The effectiveness of epigallocathechin-3-gallate for treatment of human papillomavirus-driven epithelial neoplasms: a preclinical study

Abstract Background Epigallocathechin-3-gallate (EGCG), the major bioactive polyphenol in green tea, has anticarcinogenic properties in vitro and in vivo. Several recent reports have shown that EGCG affects the expression of human papillomavirus (HPV)-encoded E6 and E7, two oncoproteins required for HPV-driven oncogenesis. Here, we aimed to explore the effects of EGCG on keratinocyte proliferation and differentiation, in addition to HPV18 replication, in a three-dimensional organotypic raft culture system. Methods Organotypic raft cultures of HPV18-infected keratinocytes cultured at the air–liquid interface for 10 days were treated with EGCG for an additional 10 days before fixation and processing. Raft sections were stained with antibodies specific for various cell proliferation and keratinocyte differentiation markers in addition to tumour suppressor genes. Western blotting was performed on EGCG-treated cells to measure the level of HPV18 E6 and E7 protein expression.
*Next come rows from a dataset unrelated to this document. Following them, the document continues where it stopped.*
(** The first part of a pass: the table for page [n] is there. *)
Lemma walk_ensures s l d tabs n :
  vm_ok s l d tabs -> 0 <= n < 2 ^ 20 -> (tables_needed (dom tabs) n 1 <= length l)%nat ->
  exists t s' l' tabs', runs (walkpgdir d (n * 4096) true) s (t + 4 * (n mod 1024)) s' /\
    extended d s l tabs s' l' tabs' /\ tabs' !! (n / 1024) = Some t /\
    dom tabs' = {[n / 1024]} ∪ dom tabs /\
    length l = (tables_needed (dom tabs) n 1 + length l')%nat /\
    forall n', 0 <= n' -> pt (mem s') tabs' n' = pt (mem s) tabs n'.
Proof.
  intros V Hn Hl. cbn [tables_needed] in Hl.
  assert (0 <= n * 4096 < 2 ^ 32) as Hva by lia.
  assert (n * 4096 / 4096 = n) as Hd by (by apply Z.div_mul).
  destruct (tabs !! (n / 1024)) as [t|] eqn:Et.
  - exists t, s, l, tabs. split.
    { rewrite <- Hd at 2. apply (walk_present s l d tabs); [done|done|by rewrite Hd]. }
    split; [by apply extended_refl|]. assert (n / 1024 ∈ dom tabs) by (by apply elem_of_dom_2 in Et).
    split; [done|]. split; [set_solver|]. split; [|done]. cbn. by case_decide.
  - assert (n / 1024 ∉ dom tabs) by (by apply not_elem_of_dom).
    assert (tables_needed (dom tabs) n 1 = 1%nat) as -> by (cbn; by case_decide).
    destruct l as [|t l]; [case_decide; [done|cbn in Hl; lia]|].
    assert (0 <= n / 1024 < 1024) as Hi.
    { split; [by apply Z.div_pos; lia|]. apply Z.div_lt_upper_bound; lia. }
    destruct (add_table_ok s l d tabs t (n / 1024) V Hi Et) as (V' & Hs & Hpt).
    exists t, (add_table d (n / 1024) t s), l, (<[n / 1024 := t]> tabs). split.
    { rewrite <- Hd at 2 3. apply (walk_alloc s l d tabs); [done|done|by rewrite Hd]. }
    split; [split|].
    + done.
    + exists [t]. split; [done|]. by rewrite values_insert.
    + by apply insert_subseteq.
    + unfold vm_frame. by destruct s.
    + eapply same_outside_weaken; [exact Hs|]. intros p. rewrite values_insert by done. set_solver.
    + split; [apply lookup_insert_eq|]. split; [by rewrite dom_insert_L|]. done.
Qed.

Lemma mk_pte_range pa perm :
  pa mod 4096 = 0 -> 0 <= pa < 2 ^ 32 -> 0 <= perm < 4096 -> u32 (mk_pte pa perm) = mk_pte pa perm.
Proof.
  intros Hm Hpa Hperm. rewrite mk_pte_eq by done. apply u32_small.
  pose proof (Z.add_lor_land perm 1). assert (0 <= Z.land perm 1) by (apply Z.land_nonneg; lia).
  assert (0 <= Z.lor perm 1) by (apply Z.lor_nonneg; lia).
  pose proof (Z.div_mod pa 4096). assert (pa / 4096 < 2 ^ 20) by (apply Z.div_lt_upper_bound; lia).
  destruct (decide (perm = 4095)) as [->|]; [|lia].
  change (Z.lor 4095 1) with 4095. lia.
Qed.

(** One pass: page [n] gets its entry. *)
Lemma map_one s l d tabs n e :
  vm_ok s l d tabs -> 0 <= n < 2 ^ 20 -> (tables_needed (dom tabs) n 1 <= length l)%nat ->
  exists t s1 s' l' tabs', runs (walkpgdir d (n * 4096) true) s (t + 4 * (n mod 1024)) s1 /\
    word_at (mem s1) (t + 4 * (n mod 1024)) = pt (mem s) tabs n /\ t <> 0 /\ 0 <= t /\
    s' = set_mem (<[t + 4 * (n mod 1024) := e]> (mem s1)) s1 /\
    extended d s l tabs s' l' tabs' /\ dom tabs' = {[n / 1024]} ∪ dom tabs /\
    length l = (tables_needed (dom tabs) n 1 + length l')%nat /\
    forall n', 0 <= n' -> pt (mem s') tabs' n' = if decide (n' = n) then e else pt (mem s) tabs n'.
Proof.
  intros V Hn Hl. destruct (walk_ensures s l d tabs n V Hn Hl)
    as (t & s1 & l' & tabs' & R & X & Ht & Hdom & Hlen & Hpt).
  destruct (store_entry s1 l' d tabs' t n e (ex_ok _ _ _ _ _ _ _ X)) as [V' Hpt']; [lia|done|].
  destruct (vk_tab _ _ _ _ (ex_ok _ _ _ _ _ _ _ X) _ _ Ht) as [_ Hp]. pose proof (page_pos t Hp).
  do 5 eexists. split; [exact R|]. split.
  { rewrite <- Hpt by lia. unfold pt. by rewrite Ht. }
  split; [lia|]. split; [lia|]. split; [done|]. split; [|split; [done|split; [done|]]].
  - eapply extended_trans; [exact X|]. split.
    + exact V'.
    + by exists [].
    + done.
    + by destruct s1.
    + eapply same_outside_weaken; [apply insert_same; by apply Z.mod_pos_bound|].
      pose proof (values_lookup _ _ _ Ht). set_solver.
  - intros n' Hn'. cbn [mem set_mem]. rewrite Hpt' by done. by rewrite Hpt.
Qed.

(** The entry of page [j] after mapping [k] pages from [n] to [pa]. *)
Definition mapped_pt (n k pa perm : Z) (old : Z -> Z) (j : Z) : Z :=
  if decide (n <= j < n + k) then mk_pte (pa + (j - n) * 4096) perm else old j.

Lemma tables_needed_S I n k :
  tables_needed I n (S k) =
    Nat.add (tables_needed I n 1) (tables_needed ({[n / 1024]} ∪ I) (n + 1) k).
Proof.
  cbn [tables_needed]. case_decide as H; [|done]. by replace ({[n / 1024]} ∪ I) with I by set_solver.
Qed.

Lemma mappages_loop_spec k : forall s l d tabs n pa perm,
  vm_ok s l d tabs -> 0 <= n -> n + Z.of_nat (S k) <= 2 ^ 20 ->
  (forall j, n <= j < n + Z.of_nat (S k) -> pt (mem s) tabs j = 0) ->
  (tables_needed (dom tabs) n (S k) <= length l)%nat ->
  pa mod 4096 = 0 -> 0 <= pa -> pa + Z.of_nat k * 4096 < 2 ^ 32 -> 0 <= perm < 4096 ->
  wp (mappages_loop k d (n * 4096) ((n + Z.of_nat k) * 4096) pa perm) s (fun r s' =>
    r = 0 /\ exists l' tabs', extended d s l tabs s' l' tabs' /\
      length l = (tables_needed (dom tabs) n (S k) + length l')%nat /\
      forall j, 0 <= j -> pt (mem s') tabs' j = mapped_pt n (Z.of_nat (S k)) pa perm (pt (mem s) tabs) j).
Proof.
  induction k as [|k IH]; intros s l d tabs n pa perm V Hn Hend Hz Hl Hm Hpa Hpae Hperm;
    (destruct (map_one s l d tabs n (mk_pte pa perm) V) as
      (t & s1 & s' & l' & tabs' & R & Hw & Ht & Ht' & Es & X & Hdom & Hlen & Hpt);
      [lia|rewrite tables_needed_S in Hl; lia|]); cbn [mappages_loop];
    (eapply wp_bind_runs; [exact R|]);
    assert (0 <= n mod 1024) by (by apply Z.mod_pos_bound);
    rewrite (proj2 (Z.eqb_neq (t + 4 * (n mod 1024)) 0)) by lia;
    apply wp_bind, wp_gets; rewrite Hw, Hz by lia; cbn [Z.eqb negb];
    change (has 0 PTE_P) with false; cbv iota;
    apply wp_bind, wp_modify; fold (mk_pte pa perm); rewrite mk_pte_range by (done || lia);
    rewrite <- Es.
  - rewrite Z.add_0_r, Z.eqb_refl. apply wp_ret. split; [done|]. exists l', tabs'. split; [done|].
    split; [done|]. intros j Hj. rewrite Hpt by done. unfold mapped_pt. 
    case_decide as Hd; [|by rewrite decide_False by lia]. rewrite decide_True by lia. subst j.
    by rewrite Z.sub_diag, Z.mul_0_l, Z.add_0_r.
  - rewrite (proj2 (Z.eqb_neq (n * 4096) _)) by lia.
    rewrite (u32_small (n * 4096 + PGSIZE)), (u32_small (pa + PGSIZE)) by (unfold PGSIZE; lia).
    replace (n * 4096 + PGSIZE) with ((n + 1) * 4096) by (unfold PGSIZE; lia).
    replace ((n + Z.of_nat (S k)) * 4096) with ((n + 1 + Z.of_nat k) * 4096) by lia.
    rewrite tables_needed_S in Hl.
    eapply wp_mono; [apply (IH s' l' d tabs' (n + 1) (pa + PGSIZE) perm)|].
    + apply X.
    + lia.
    + lia.
    + intros j Hj. rewrite Hpt by lia. rewrite decide_False by lia. apply Hz. lia.
    + rewrite Hdom. lia.
    + unfold PGSIZE. rewrite Z.add_mod, Hm by lia. done.
    + unfold PGSIZE. lia.
    + unfold PGSIZE. lia.
    + done.
    + intros r s2 (-> & l2 & tabs2 & X2 & Hlen2 & Hpt2). split; [done|].
      exists l2, tabs2. split; [by eapply extended_trans|]. rewrite Hdom in Hlen2.
      rewrite tables_needed_S. split; [lia|]. intros j Hj. rewrite Hpt2 by done.
      unfold mapped_pt, PGSIZE. rewrite Hpt by done.
      repeat case_decide; try lia; f_equal; lia.
Qed.

(** [mappages] of [k] pages from page [n]. *)
Lemma mappages_spec s l d tabs n k pa perm :
  vm_ok s l d tabs -> 0 <= n -> (0 < k)%nat -> n + Z.of_nat k <= 2 ^ 20 ->
  (forall j, n <= j < n + Z.of_nat k -> pt (mem s) tabs j = 0) ->
  (tables_needed (dom tabs) n k <= length l)%nat ->
  pa mod 4096 = 0 -> 0 <= pa -> pa + Z.of_nat k * 4096 <= 2 ^ 32 -> 0 <= perm < 4096 ->
  wp (mappages d (n * 4096) (Z.of_nat k * 4096) pa perm) s (fun r s' =>
    r = 0 /\ exists l' tabs', extended d s l tabs s' l' tabs' /\
      length l = (tables_needed (dom tabs) n k + length l')%nat /\
      forall j, 0 <= j -> pt (mem s') tabs' j = mapped_pt n (Z.of_nat k) pa perm (pt (mem s) tabs) j).
Proof.
  intros V Hn Hk Hend Hz Hl Hm Hpa Hpae Hperm. destruct k as [|k]; [lia|].
  unfold mappages. rewrite !PGROUNDDOWN_eq, Z.div_mul by done.
  rewrite (u32_small (n * 4096 + _ - 1)) by lia.
  replace ((n * 4096 + Z.of_nat (S k) * 4096 - 1) / 4096) with (n + Z.of_nat k).
  2: { apply (Z.div_unique _ _ _ 4095); lia. }
  replace (Z.to_nat (u32 ((n + Z.of_nat k) * 4096 - n * 4096) / PGSIZE)) with k.
  2: { rewrite u32_small by lia. replace ((n + Z.of_nat k) * 4096 - n * 4096) with (Z.of_nat k * PGSIZE)
         by (unfold PGSIZE; lia). rewrite Z.div_mul by done. lia. }
  apply mappages_loop_spec; (done || lia).
Qed.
Findings EGCG treatment blocked the ability of HPV18-positive keratinocytes to generate hyperplastic epithelium in raft culture. EGCG reduced cell proliferation as assessed by bromodeoxyuridine label incorporation and Ki67 staining; it upregulated expression of several tumour suppressor genes ( p53 [TP53], p21, pRb ), and impaired productive viral replication (as assessed by HPV18 E4 protein expression), but did not have an effect on keratinocyte differentiation. In culture, EGCG treatment promoted degradation of the E6 and E7 proteins and restored tumour suppressor gene expression. Interpretation The results of our preclinical study suggest that EGCG inhibits the proliferation of HPV18-infected keratinocytes by enhancing the turnover and degradation of the E6 and E7 proteins, resulting in re-expression of several key tumour suppressor genes. These findings suggest that EGCG could potentially reverse the dysplastic changes induced by oncogenic HPV strains and could be used clinically to treat HPV-induced neoplasia. Funding Cancer Research UK.